New Machine-Learning Model Improves Security, Privacy for Data
High tech is keeping the world’s economies running right now. From the need for COBOL writers to get the antiquated check-writing process done for the IRS and Treasury to new machine-learning based platforms and AI food distribution advances. Now a new system of AI oversight is in development that could improve security in machine-learning systems that rely on sensitive private data.
In an academic paper published this week on arxiv.org, a team of researchers from Princeton, Microsoft, the nonprofit Algorand Foundation and Technion developed Falcon, a framework for secure computation of AI models on distributed systems. It’s the first secure C++ framework to support high-capacity AI models and batch normalization, a technique for improving both the speed and stability of models. Falcon automatically aborts operations when it detects malicious attackers and can outperform existing solutions up to a factor of 200.
This project has created great interest from AI developers, especially those in need of strong security in operating health care systems and research models. A venturebeat.com story expanded on the problem:
“The Royal Free London NHS Foundation Trust, a division of the U.K.’s National Health Service based in London, provided Alphabet’s DeepMind with data on 1.6 million patients without their consent. Google — whose health data-sharing partnership with Ascension became the subject of scrutiny in November — abandoned plans to publish scans of chest X-rays over concerns that they contained personally identifiable information. This past summer, Microsoft quietly removed a data set (MS Celeb) with more than 10 million images of people after it was revealed that some weren’t aware they had been included.”
Techniques called federated learning and homomorphic encryption are being used to help mitigate privacy issues, but machine learning models still have computational lags due to limiting the massive data needed to maximize output.
Falcon operates on the division of two types of users in a distributed AI usage scenario: data holders, who own the training data sets, and query users, who query the system post-learning. Falcon leverages new protocols for the computation of nonlinear functions, like rectified linear units (ReLU), a type of activation function.
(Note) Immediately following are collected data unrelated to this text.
(* ===== verification/SecretPool.v ===== *)
(** * Concurrent secret operations

    A pool of the service's programs, whose repository calls a schedule
    interleaves in any order and with any faults, and the rely-guarantee
    argument about it: [persists] is what every call guarantees to all others,
    [safe Q p d] says that [p], started in [d] or any later state, keeps the
    store good and ends with [Q]. *)
From S2P Require Import Prelude GoStd Route Schema Aes Crypto Secrets SecretInv SecretService.
From stdpp Require Import sorting.
#[local] Open Scope Z_scope.

(** ** Pools and schedules *)

Inductive SecretOp :=
  | OpCreate (ring : KeyRing) (scope : SecretScope) (versionID : string) (op : OperationContext) (plaintext : string) (en : Entropy)
  | OpReplace (compromised : bool) (ring : KeyRing) (scope : SecretScope) (versionID : string) (op : OperationContext)
      (plaintext : string) (en : Entropy)
  | OpMaterialize (ring : KeyRing) (authorizer : AuthorizationRequest → bool) (request : AuthorizationRequest) (auditID : string)
  | OpMaterializeFrozen (ring : KeyRing) (serverID : string) (a : MaterializationAuthorization) (raws : nat → option string)
  | OpRewrapBatch (ring : KeyRing) (request : RewrapRequest) (nonces : nat → string)
  | OpCanRetire (ring : KeyRing) (kekID : string)
  | OpInitialize (kekID generationID : string).

Inductive Outcome :=
  | OutMetadata (r : SErr + Metadata)
  | OutPlaintext (r : SErr + string)
  | OutReply (r : MaterializeReply)
  | OutRewrap (r : RotationErr + RewrapResult)
  | OutRetire (r : option RotationErr)
  | OutUnit (r : SErr + unit).

Definition progOf (o : SecretOp) : Prog Outcome :=
  match o with
  | OpCreate ring scope version op p en => mapProg OutMetadata (CreateWithContext ring scope version op p en)
  | OpReplace c ring scope version op p en => mapProg OutMetadata (replaceWith ring c scope version op p en)
  | OpMaterialize ring auth request auditID => mapProg OutPlaintext (MaterializeAuthorized ring auth request auditID)
  | OpMaterializeFrozen ring server a raws => mapProg OutReply (materializeFrozen ring server a raws)
  | OpRewrapBatch ring request nonces => mapProg OutRewrap (RewrapBatch ring request nonces)
  | OpCanRetire ring kek => mapProg OutRetire (CanRetire ring kek)
  | OpInitialize kek generation => Do (RInitializeActiveLedger kek generation) (λ r, Done (OutUnit r))
  end.

(** A lost call answers an error; its effect is committed or not. *)
Inductive Fault := NoFault | Lost (e : SErr) (committed : bool).

Definition callStep {T : Set} (f : Fault) (c : RepoCall T) (d : SecretDB) : (SErr + T) * SecretDB :=
  match f with
  | NoFault => runCall c d
  | Lost e committed => (inl e, if committed then (runCall c d).2 else d)
  end.

Definition World : Type := SecretDB * list (Prog Outcome).
Definition poolStep (w : World) (s : nat * Fault) : World :=
  match w.2 !! s.1 with
  | Some (Do c k) => let '(r, d') := callStep s.2 c w.1 in (d', <[s.1 := k r]> w.2)
  | _ => w
  end.
Definition runSchedule (schedule : list (nat * Fault)) (w : World) : World := foldl poolStep w schedule.

(** ** Rely and guarantee *)

Definition rowScope (id : string) (v : SecretVersionRow) (h : SecretHeadRow) : CryptoScope :=
  cryptoScope (rowVersion id v (sh_purpose h) (sh_delivery h)).

Section rely.
Context (keys : gmap string string) (intended : CryptoScope → string → Prop).

Record Good (d : SecretDB) : Prop := {
  good_inv : SecretInv d;
  good_recovers : ∀ id v h, sd_versions d !! id = Some v → sd_heads d !! vr_secret v = Some h →
    ∃ p, intended (rowScope id v h) p ∧ recovers keys (rowScope id v h) (rowEnvelope v) p;
}.
Lemma remaining_moved d id wrapped v r : sd_versions d !! id = Some v → underOld v → remaining d = S (remaining (moved id wrapped v r d)).
Proof.
  intros Hv Hu. unfold remaining. simpl. rewrite map_filter_insert_False, map_filter_delete by (intros [E _]; done).
  set (m := filter _ (sd_versions d)). assert (m !! id = Some v) as Hf by (by apply map_lookup_filter_Some).
  rewrite <-(insert_delete_id m id v Hf) at 1. by rewrite map_size_insert_None by apply lookup_delete_eq.
Qed.

Lemma moved_drained d id wrapped v r : good d → good (moved id wrapped v r d) → persists keys d (moved id wrapped v r d) →
  sd_versions d !! id = Some v → underOld v → sd_ledger d !! new = Some r → lr_generation r = sd_generation d →
  drained d (moved id wrapped v r d) 1.
Proof.
  intros G G' L Hv Hu Hr Hgen. split; [done|rewrite (remaining_moved d id wrapped v r) by done; lia|..].
  - intros i w. simpl. rewrite lookup_insert_Some. intros [[<- <-]|[_ Hw]]; [done|done].
  - intros i w Hw Hs. simpl. destruct (decide (i = id)) as [->|]; [|by rewrite lookup_insert_ne].
    assert (w = v) as -> by congruence. destruct Hu as [_ Hu]. by rewrite Hs in Hu.
  - intros m (r'&Hr'&_&Hm). assert (r' = r) as -> by congruence. eexists. simpl. rewrite lookup_insert_eq. split_and!; [done|done|simpl; lia].
Qed.

Lemma cryptoScope_inj id scope ver : newScope id scope = cryptoScope ver → v_ID ver = id ∧ v_Scope ver = scope.
Proof. unfold newScope, cryptoScope. simpl. destruct scope, ver as [? []]. simpl. by intros [= -> -> -> -> -> -> ->]. Qed.

Lemma rotatable_facts d ver : good d → rotatable d ver →
  validStoredRotationVersion ver = true ∧ env_KEKID (v_Envelope ver) = old ∧ ∃ p, recovers keys (cryptoScope ver) (v_Envelope ver) p.
Proof.
  intros G (v&h&Hv&Hh&Ever&[Hk _]&_). destruct (good_recovers _ _ d G _ v h Hv Hh) as (p&(id&scope&Es&Hsc&Hid)&Hp).
  assert (rowScope (v_ID ver) v h = cryptoScope ver) as E by (by rewrite Ever at 2).
  assert (rowEnvelope v = v_Envelope ver) as Ee by (by rewrite Ever). rewrite E, Ee in *.
  apply cryptoScope_inj in Es as [<- <-]. split_and!; [|by rewrite <-Ee|by exists p].
  destruct (si_version d (good_inv _ _ _ G) _ v Hv) as (Hc&_&Hm). unfold validStoredRotationVersion. rewrite Hsc, Hid. simpl.
  rewrite <-Ee. unfold secret_version_check in Hc. bool_hyps. simpl. rewrite Ever. simpl.
  rewrite u64_small by (unfold maxInt64 in Hm; lia). rewrite !andb_true_iff. unfold MaxPlaintextBytes.
  split_and!; first [by apply bool_decide_eq_true|by apply Z.ltb_lt|apply Z.leb_le; lia|by apply Z.eqb_eq].
Qed.

(** One version: its data key is rewrapped and the row moved to the new key. *)
Lemma rotate_one {A} d ver nonce (err : Prog A) (next : SErr + unit → Prog A) : good d → rotatable d ver → capacity d 1 →
  String.length nonce = NonceSize →
  ∃ d', runProg (Rewrap reserver ring (cryptoScope ver) (v_Envelope ver) nonce (λ r,
      match r with inl _ => err | inr e => Do (RRewrap (v_Scope ver) (v_ID ver) (v_EnvelopeRevision ver) e) next end)) d
    = runProg (next (inr tt)) d' ∧ good d' ∧ drained d d' 1 ∧
    (∀ i, i ≠ v_ID ver → sd_versions d' !! i = sd_versions d !! i) ∧ (∀ i h, sd_heads d !! i = Some h → sd_heads d' !! i = Some h).
Proof.
  intros G Hrot (r&Hr&Hgen&Hcap) Hn. destruct (rotatable_facts d ver G Hrot) as (_&Hkek&p&Hp).
  destruct Hrot as (v&h&Hv&Hh&Ever&Hu&Hmax). rewrite <-Hkek in Hold.
  destruct (Rewrap_succeeds reserver keys ring (cryptoScope ver) (v_Envelope ver) nonce p (λ r,
      match r with inl _ => err | inr e => Do (RRewrap (v_Scope ver) (v_ID ver) (v_EnvelopeRevision ver) e) next end) newKey)
    as (wrapped&->&Hrec); [done..|by rewrite Hkek|].
  set (e := {| env_Suite := _; env_AADVersion := _; env_KEKID := _; env_Ciphertext := _; env_WrappedDEK := _ |}) in *.
  set (d1 := sd_with_ledger (<[new := {| lr_reserved := lr_reserved r + 1; lr_generation := lr_generation r |}]> (sd_ledger d)) d).
  assert (runCall (RReserveWrapInvocation new) d = (inr tt, d1)) as Ecall by (apply reserve_call; done || lia).
  destruct (guar_reserve keys sized new d G) as [G1 L1]. rewrite Ecall in G1, L1. simpl in G1, L1.
  assert (callKeeps keys sized (RRewrap (v_Scope ver) (v_ID ver) (v_EnvelopeRevision ver) e) d1) as [G2 L2].
  { apply guar_rewrap; [done|]. by apply (rewrapOK_row keys d d1 ver e (good_inv _ _ _ G) L1); [exists v, h|..]. }
  pose proof (rec_envelope _ _ _ _ (Hrec p Hp)) as He. unfold validEnvelope in He. simpl in He. bool_hyps.
  assert (runCall (RRewrap (v_Scope ver) (v_ID ver) (v_EnvelopeRevision ver) e) d1 = (inr tt, moved (v_ID ver) wrapped v r d)) as Ecall2.
  { apply (rewrap_call d1 ver v h e); try done; [apply G1|apply Hu|apply Hp|]. simpl. destruct Hu as [-> _]. done. }
  rewrite Ecall2 in G2, L2. simpl in G2, L2. exists (moved (v_ID ver) wrapped v r d). unfold reserver. cbn [runProg].
  rewrite Ecall. cbn [negb runProg]. rewrite Ecall2. split_and!; try done.
  - apply moved_drained; try done. by etrans.
  - intros i Hi. simpl. by rewrite lookup_insert_ne.
Qed.

Lemma rewrapLoop_drains request vs : rr_OldKEKID request = old → rr_DryRun request = false → ∀ d nonces result,
  good d → Forall (rotatable d) vs → NoDup (v_ID <$> vs) → capacity d (length vs) → (∀ i, String.length (nonces i) = NonceSize) →
  ∃ d' next, runProg (rewrapLoop ring request vs nonces result) d =
      (inr {| rw_NextCursor := next; rw_Selected := rw_Selected result;
              rw_Rewrapped := rw_Rewrapped result + Z.of_nat (length vs); rw_Conflicts := rw_Conflicts result |}, d') ∧
    good d' ∧ drained d d' (length vs).
Proof.
  intros Ho Hdry. induction vs as [|ver vs IH]; intros d nonces result G Hvs Hnd Hcap Hn.
  { exists d, (rw_NextCursor result). simpl. rewrite Z.add_0_r. split_and!; [by destruct result|done|apply drained_refl]. }
  apply Forall_cons in Hvs as [Hver Hvs]. apply NoDup_cons in Hnd as [Hnin Hnd].
  destruct (rotatable_facts d ver G Hver) as (Hst&Hkek&_). cbn [rewrapLoop]. rewrite Hkek, Hst, Ho, bool_decide_eq_true_2, Hdry by done. cbn [negb orb].
  destruct (rotate_one d ver (nonces 0%nat) (Done (inl ErrRotationCorrupt)) (λ r,
              match r with
              | inl _ => Done (inr {| rw_NextCursor := rw_NextCursor result; rw_Selected := rw_Selected result;
                                      rw_Rewrapped := rw_Rewrapped result; rw_Conflicts := rw_Conflicts result + 1 |})
              | inr _ => rewrapLoop ring request vs (λ i, nonces (S i))
                           {| rw_NextCursor := v_ID ver; rw_Selected := rw_Selected result;
                              rw_Rewrapped := rw_Rewrapped result + 1; rw_Conflicts := rw_Conflicts result |}
              end) G Hver) as (d1&->&G1&D1&Hsame&Hheads); [|done|].
  { destruct Hcap as (r&?&?&Hr). exists r. split_and!; [done..|]. simpl in Hr. lia. }
  destruct (IH d1 (λ i, nonces (S i)) {| rw_NextCursor := v_ID ver; rw_Selected := rw_Selected result;
    rw_Rewrapped := rw_Rewrapped result + 1; rw_Conflicts := rw_Conflicts result |} G1) as (d2&next&->&G2&D2); [|done| |done|].
  - apply Forall_forall. intros w Hw. rewrite Forall_forall in Hvs. destruct (Hvs w Hw) as (v&h&Hv&Hh&?). exists v, h.
    rewrite Hsame; [by eauto|]. intros E. apply Hnin. apply list_elem_of_fmap. by exists w.
  - by apply (dr_capacity _ _ _ D1).
  - exists d2, next. simpl. split_and!; [do 3 f_equal; lia|done|]. by apply (drained_trans d d1 d2 1).
Qed.

(** ** A whole batch *)

Lemma map_to_list_filter_perm (P : string * SecretVersionRow → Prop) `{∀ x, Decision (P x)} (m : gmap string SecretVersionRow) :
  map_to_list (filter P m) ≡ₚ filter P (map_to_list m).
Proof.
  apply NoDup_Permutation; [apply NoDup_map_to_list|apply NoDup_filter, NoDup_map_to_list|]. intros [i x].
  rewrite elem_of_map_to_list, map_lookup_filter_Some, list_elem_of_filter, elem_of_map_to_list. tauto.
Qed.

Lemma keyset_remaining d : SecretInv d →
  keyset old "" d ≡ₚ map_to_list (filter (λ kv : string * SecretVersionRow, underOld kv.2) (sd_versions d)).
Proof.
  intros I. unfold keyset. rewrite merge_sort_Permutation, map_to_list_filter_perm.
  apply NoDup_Permutation; [apply NoDup_filter, NoDup_map_to_list..|]. intros [id v].
  rewrite !list_elem_of_filter, elem_of_map_to_list. simpl. split; intros [Hc Hv]; (split; [|exact Hv]).
  - bool_hyps. by split.
  - destruct Hc as [Hk Hl]. destruct (si_scope d I id v Hv) as (h&Hh&_). destruct (si_version d I id v Hv) as (Hc&_&_).
    rewrite bool_decide_eq_true_2, Hl, Hh by done. simpl. unfold secret_version_check, textCheck in Hc. bool_hyps. by destruct id.
Qed.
Falcon also uses semi-honest protocols, where parties have to follow prespecified rules exactly and can’t change their inputs or outputs, as well as “malicious protocols,” allowing corrupted parties to deviate from rules by switching inputs and outputs or ignoring the rules.
“[T]he sensitive nature of [certain] data demands deep learning frameworks that allow training on data aggregated from multiple entities while ensuring strong privacy and confidentiality guarantees,” conclude the researchers. “A synergistic combination of secure computing primitives with deep learning algorithms would enable sensitive applications to benefit from the high prediction accuracies of neural networks.”